■ **THE TASK**:
From the top of the records below down to the line containing "Lemma strncpy_onlyWrites dst", reproduce every line exactly.

■ **RECORDS SUPPLIED**:
Lemma respects_eq_same {A} (m : M A) w a w' :
  respects eq m → m w = Ok a w' → w' = w.
Proof. intros Hm E. symmetry. by eapply Hm. Qed.

Lemma allocate_onlyAllocates o : respects onlyAllocates (allocate o).
Proof.
  intros w a w' [= _ <-]. repeat split. simpl.
  apply insert_subseteq, not_elem_of_dom, fresh_object.
Qed.

Lemma store_onlyWrites p bs : respects (onlyWrites (block p)) (store p bs).
Proof.
  intros w a w' E. unfold store, bind, get in E.
  destruct (buffers w !! block p) as [cells|] eqn:Hb; [|discriminate].
  destruct (decide _); [|discriminate]. unfold modify in E.
  injection E as _ <-.
  do 3 (split; [done|]). split; cbn [buffers set_buffers].
  - rewrite dom_insert_L.
    assert (block p ∈ dom (buffers w)) by (apply elem_of_dom; by eexists).
    set_solver.
  - intros k Hk. by rewrite lookup_insert_ne.
Qed.

Lemma strcpy_onlyWrites dst src :
  respects (onlyWrites (block dst)) (strcpy dst src).
Proof. unfold strcpy. pose proof store_onlyWrites. respects_steps. Qed.

Lemma strncpy_onlyWrites dst src n :
  respects (onlyWrites (block dst)) (strncpy dst src n).
Proof. unfold strncpy. pose proof store_onlyWrites. respects_steps. Qed.

Lemma printf_onlyPrints text : respects onlyPrints (printf text).
Proof.
  intros w a w' [= _ <-]. repeat split. simpl. by apply prefix_app_r.
Qed.

Ltac allocating :=
  pose proof allocate_onlyAllocates; unfold makeNum, makeString;
  respects_steps.

Lemma num_abs_onlyAllocates args : respects onlyAllocates (num_abs args).
Proof. unfold num_abs. allocating. Qed.

Lemma num_minus_onlyAllocates args : respects onlyAllocates (num_minus args).
Proof. unfold num_minus. allocating. Qed.

Lemma num_plus_onlyAllocates args : respects onlyAllocates (num_plus args).
Proof. unfold num_plus. allocating. Qed.

Lemma num_multiply_onlyAllocates args :
  respects onlyAllocates (num_multiply args).
Proof. unfold num_multiply. allocating. Qed.

Lemma num_divide_onlyAllocates args : respects onlyAllocates (num_divide args).
Proof. unfold num_divide. allocating. Qed.

Lemma string_contains_onlyAllocates args :
  respects onlyAllocates (string_contains args).
Proof. unfold string_contains. allocating. Qed.

Lemma string_count_onlyAllocates args :
  respects onlyAllocates (string_count args).
Proof. unfold string_count. allocating. Qed.

Lemma string_toString_unchanged args : respects eq (string_toString args).
Proof. unfold string_toString. respects_steps. Qed.

Lemma onlyAllocates_onlyAdds w w' : onlyAllocates w w' → onlyAdds w w'.
Proof. intros (Hv & Ho & Hb & Hc). repeat split; try done. by rewrite Hb. Qed.

Lemma append_onlyPrints text :
  respects onlyPrints (modify (set_console (λ out, out ++ text))).
Proof.
  intros w a w' [= _ <-]. repeat split. simpl. by apply prefix_app_r.
Qed.

Lemma malloc_inv size w p w' :
  malloc size w = Ok p w' →
  p = {| block := fresh (dom (buffers w)); offset := 0 |} ∧
  w' = set_buffers <[fresh (dom (buffers w)) := replicate size None]> w.
Proof. rewrite malloc_ok. by intros [= <- <-]. Qed.

Lemma allocate_inv o w r w' :
  allocate o w = Ok r w' →
  r = fresh (dom (objects w)) ∧
  w' = set_objects <[fresh (dom (objects w)) := o]> w.
Proof. rewrite allocate_ok. by intros [= <- <-]. Qed.

(** A new String over a buffer adds one object and nothing else. *)
Lemma makeString_onlyAllocates p : respects onlyAllocates (makeString p).
Proof. apply allocate_onlyAllocates. Qed.

(** Writes to a block that did not exist leave the buffers that did. *)
Lemma onlyWrites_new_block w0 b w w' :
  buffers w0 ⊆ buffers w → b ∉ dom (buffers w0) →
  onlyWrites b w w' → buffers w0 ⊆ buffers w'.
Proof.
  intros Hsub Hb (_ & _ & _ & _ & Hk). apply map_subseteq_spec.
  intros k c Hc. rewrite Hk.
  - by eapply lookup_weaken.
  - intros ->. apply Hb, elem_of_dom. by eexists.
Qed.

Lemma string_plus_onlyAdds args : respects onlyAdds (string_plus args).
Proof.
  intros w r w' E. unfold string_plus in E.
  apply bind_inv in E as (a1 & w1 & E1 & E).
  apply (respects_eq_same _ _ _ _ (respects_arg eq _ _)) in E1 as ->.
  apply bind_inv in E as (t & w1 & E1 & E).
  apply (respects_eq_same _ _ _ _ (respects_typeOf eq _)) in E1 as ->.
  destruct (decide (t ≠ OBJ_STRING)).
  { apply (respects_eq_same _ _ _ _ (respects_returnUnsupported eq)) in E
      as ->. by repeat split. }
  apply bind_inv in E as (a0 & w1 & E1 & E).
  apply (respects_eq_same _ _ _ _ (respects_arg eq _ _)) in E1 as ->.
  apply bind_inv in E as (left & w1 & E1 & E).
  apply (respects_eq_same _ _ _ _ (respects_AS_STRING eq _)) in E1 as ->.
  apply bind_inv in E as (right & w1 & E1 & E).
  apply (respects_eq_same _ _ _ _ (respects_AS_STRING eq _)) in E1 as ->.
  apply bind_inv in E as (ll & w1 & E1 & E).
  apply (respects_eq_same _ _ _ _ (respects_strlen eq _)) in E1 as ->.
  apply bind_inv in E as (rl & w1 & E1 & E).
  apply (respects_eq_same _ _ _ _ (respects_strlen eq _)) in E1 as ->.
  apply bind_inv in E as (result & w1 & [-> ->]%malloc_inv & E).
  set (b := fresh (dom (buffers w))) in *.
  apply bind_inv in E as (? & w2 & H2%strcpy_onlyWrites & E).
  apply bind_inv in E as (? & w3 & H3%strcpy_onlyWrites & E).
  apply makeString_onlyAllocates in E as (Hv & Ho & Hb & Hc).
  simpl in H2, H3.
  assert (b ∉ dom (buffers w)) as Hfresh by apply is_fresh.
  assert (buffers w ⊆ buffers w3) as Hsub.
  { eapply (onlyWrites_new_block w b); [|done|exact H3].
    eapply (onlyWrites_new_block w b); [|done|exact H2].
    simpl. by apply insert_subseteq, not_elem_of_dom. }
  destruct H2 as (Hv2 & Ho2 & Hc2 & _), H3 as (Hv3 & Ho3 & Hc3 & _).
  cbn [vm objects console set_buffers] in Hv2, Ho2, Hc2.
  repeat split.
  - by rewrite Hv, Hv3, Hv2.
  - rewrite <- Ho. by rewrite Ho3, Ho2.
  - by rewrite Hb.
  - by rewrite Hc, Hc3, Hc2.
Qed.

Section Frames.

Variable format_g : float → list ascii.
Variable text_form : World → Value → option (list ascii).

Lemma io_write_onlyPrints args : respects onlyPrints (io_write text_form args).
Proof.
  unfold io_write, printValue, printf.
  pose proof append_onlyPrints. respects_steps.
Qed.

Lemma num_toString_onlyAdds args :
  respects onlyAdds (num_toString format_g args).
Proof.
  intros w r w' E. unfold num_toString, localArray, sprintf_g in E.
  apply bind_inv in E as (temp & w1 & [-> ->]%malloc_inv & E).
  set (b1 := fresh (dom (buffers w))) in *.
  set (w1 := set_buffers <[b1 := replicate 100 None]> w) in *.
  apply bind_inv in E as (a0 & w2 & E1 & E).
  apply (respects_eq_same _ _ _ _ (respects_arg eq _ _)) in E1 as ->.
  apply bind_inv in E as (x & w2 & E1 & E).
  apply (respects_eq_same _ _ _ _ (respects_AS_NUM eq _)) in E1 as ->.
  apply bind_inv in E as (? & w2 & H2%store_onlyWrites & E).
  apply bind_inv in E as (n & w3 & E1 & E).
  apply (respects_eq_same _ _ _ _ (respects_strlen eq _)) in E1 as ->.
  apply bind_inv in E as (result & w3 & [-> ->]%malloc_inv & E).
  set (b2 := fresh (dom (buffers w2))) in *.
  apply bind_inv in E as (? & w4 & H4%strncpy_onlyWrites & E).
  apply bind_inv in E as (v & w5 & H5%makeString_onlyAllocates & E).
  apply bind_inv in E as (? & w6 & [= _ <-] & [= _ <-]).
  simpl in H2, H4.
  assert (b1 ∉ dom (buffers w)) as Hb1 by apply is_fresh.
  assert (b2 ∉ dom (buffers w2)) as Hb2 by apply is_fresh.
  assert (buffers w ⊆ buffers w2) as Hsub2.
  { eapply (onlyWrites_new_block w b1); [|done|exact H2].
    unfold w1. simpl. by apply insert_subseteq, not_elem_of_dom. }
  assert (b2 ∉ dom (buffers w)) as Hb2'.
  { intros Hin. apply Hb2. by eapply subseteq_dom. }
  assert (buffers w ⊆ buffers w4) as Hsub4.
  { eapply (onlyWrites_new_block w b2); [|done|exact H4].
    simpl. etransitivity; [exact Hsub2|].
    by apply insert_subseteq, not_elem_of_dom. }
  destruct H2 as (Hv2 & Ho2 & Hc2 & _), H4 as (Hv4 & Ho4 & Hc4 & _),
    H5 as (Hv5 & Ho5 & Hbuf5 & Hc5).
  cbn [vm objects console set_buffers] in Hv4, Ho4, Hc4.
  repeat split; simpl.
  - by rewrite Hv5, Hv4, Hv2.
  - etransitivity; [|exact Ho5]. by rewrite Ho4, Ho2.
  - rewrite Hbuf5. apply map_subseteq_spec. intros k c Hk.
    rewrite lookup_delete_ne.
    + by eapply lookup_weaken.
    + intros ->. apply Hb1, elem_of_dom. by eexists.
  - by rewrite Hc5, Hc4, Hc2.
Qed.

End Frames.

Lemma tested_or_declined w args tag (k : Value → M Value) r w' :
  (∀ a, freshResult (k a)) →
  (let! a1 := arg args 1 in
   let! t := typeOf a1 in
   if decide (t ≠ tag) then returnUnsupported else k a1) w = Ok r w' →
  r ∉ dom (objects w) ∨ r = unsupported (vm w).
Proof.
  intros Hk E.
  apply bind_inv in E as (a1 & w1 & E1 & E).
  apply (respects_eq_same _ _ _ _ (respects_arg eq _ _)) in E1 as ->.
  apply bind_inv in E as (t & w1 & E1 & E).
  apply (respects_eq_same _ _ _ _ (respects_typeOf eq _)) in E1 as ->.
  destruct (decide (t ≠ tag)).
  - right. by injection E as <- _.
  - left. by eapply Hk.
Qed.

Section Calls.

Variable format_g : float → list ascii.
Variable text_form : World → Value → option (list ascii).

Lemma callPrimitive_frame prim args w r w' :
  callPrimitive format_g text_form prim args w = Ok r w' →
  if decide (prim = primitive_io_write) then onlyPrints w w'
  else onlyAdds w w'.
Proof.
  intros E. destruct prim; simpl in E; simpl;
    try (apply onlyAllocates_onlyAdds; revert E;
         first [ apply num_abs_onlyAllocates
               | apply num_minus_onlyAllocates
               | apply num_plus_onlyAllocates
               | apply num_multiply_onlyAllocates
               | apply num_divide_onlyAllocates
               | apply string_contains_onlyAllocates
               | apply string_count_onlyAllocates ]).
  - by eapply num_toString_onlyAdds.
  - apply (respects_eq_same _ _ _ _ (string_toString_unchanged args))
      in E as ->. by repeat split.
  - by eapply string_plus_onlyAdds.
  - by eapply io_write_onlyPrints.
Qed.

(** X1.  Whatever it is called with, a primitive that returns leaves the fields
    of [vm] (class pointers, symbol tables, globals, sentinel) as they were
    and leaves every object that existed exactly as it was: method tables,
    numbers and strings are never changed or removed by a primitive. *)
Theorem primitives_keep_objects (prim : Primitive) (args : list Value)
    (w : World) (r : Value) (w' : World) :
  callPrimitive format_g text_form prim args w = Ok r w' →
  vm w' = vm w ∧ objects w ⊆ objects w'.
Proof.
  intros H%callPrimitive_frame. destruct (decide _).
  - destruct H as (Hv & Ho & _). split; [done|]. by rewrite Ho.
  - by destruct H as (Hv & Ho & _).
Qed.

(** X2.  Whatever it is called with, a primitive other than [string_plus]
    that returns has left every character buffer that existed with the
    bytes it had (new buffers may have appeared), and has only appended to
    the console; every such primitive but [io_write] has written nothing to
    it.  [string_plus] is left out: on two Strings its last copy writes
    past the block it allocated. *)
Theorem primitives_keep_buffers (prim : Primitive) (args : list Value)
    (w : World) (r : Value) (w' : World) :
  prim ≠ primitive_string_plus →
  callPrimitive format_g text_form prim args w = Ok r w' →
  buffers w ⊆ buffers w' ∧
  console w `prefix_of` console w' ∧
  (prim ≠ primitive_io_write → console w' = console w).
Proof.
  intros _ H%callPrimitive_frame. destruct (decide _) as [->|Hne].
  - destruct H as (_ & _ & Hb & Hc). rewrite Hb. by repeat split.
  - destruct H as (_ & _ & Hb & Hc). rewrite Hc. by repeat split.
Qed.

■ **EXERCISE RESULT**:
Lemma respects_eq_same {A} (m : M A) w a w' :
  respects eq m → m w = Ok a w' → w' = w.
Proof. intros Hm E. symmetry. by eapply Hm. Qed.

Lemma allocate_onlyAllocates o : respects onlyAllocates (allocate o).
Proof.
  intros w a w' [= _ <-]. repeat split. simpl.
  apply insert_subseteq, not_elem_of_dom, fresh_object.
Qed.

Lemma store_onlyWrites p bs : respects (onlyWrites (block p)) (store p bs).
Proof.
  intros w a w' E. unfold store, bind, get in E.
  destruct (buffers w !! block p) as [cells|] eqn:Hb; [|discriminate].
  destruct (decide _); [|discriminate]. unfold modify in E.
  injection E as _ <-.
  do 3 (split; [done|]). split; cbn [buffers set_buffers].
  - rewrite dom_insert_L.
    assert (block p ∈ dom (buffers w)) by (apply elem_of_dom; by eexists).
    set_solver.
  - intros k Hk. by rewrite lookup_insert_ne.
Qed.

Lemma strcpy_onlyWrites dst src :
  respects (onlyWrites (block dst)) (strcpy dst src).
Proof. unfold strcpy. pose proof store_onlyWrites. respects_steps. Qed.

Lemma strncpy_onlyWrites dst src n :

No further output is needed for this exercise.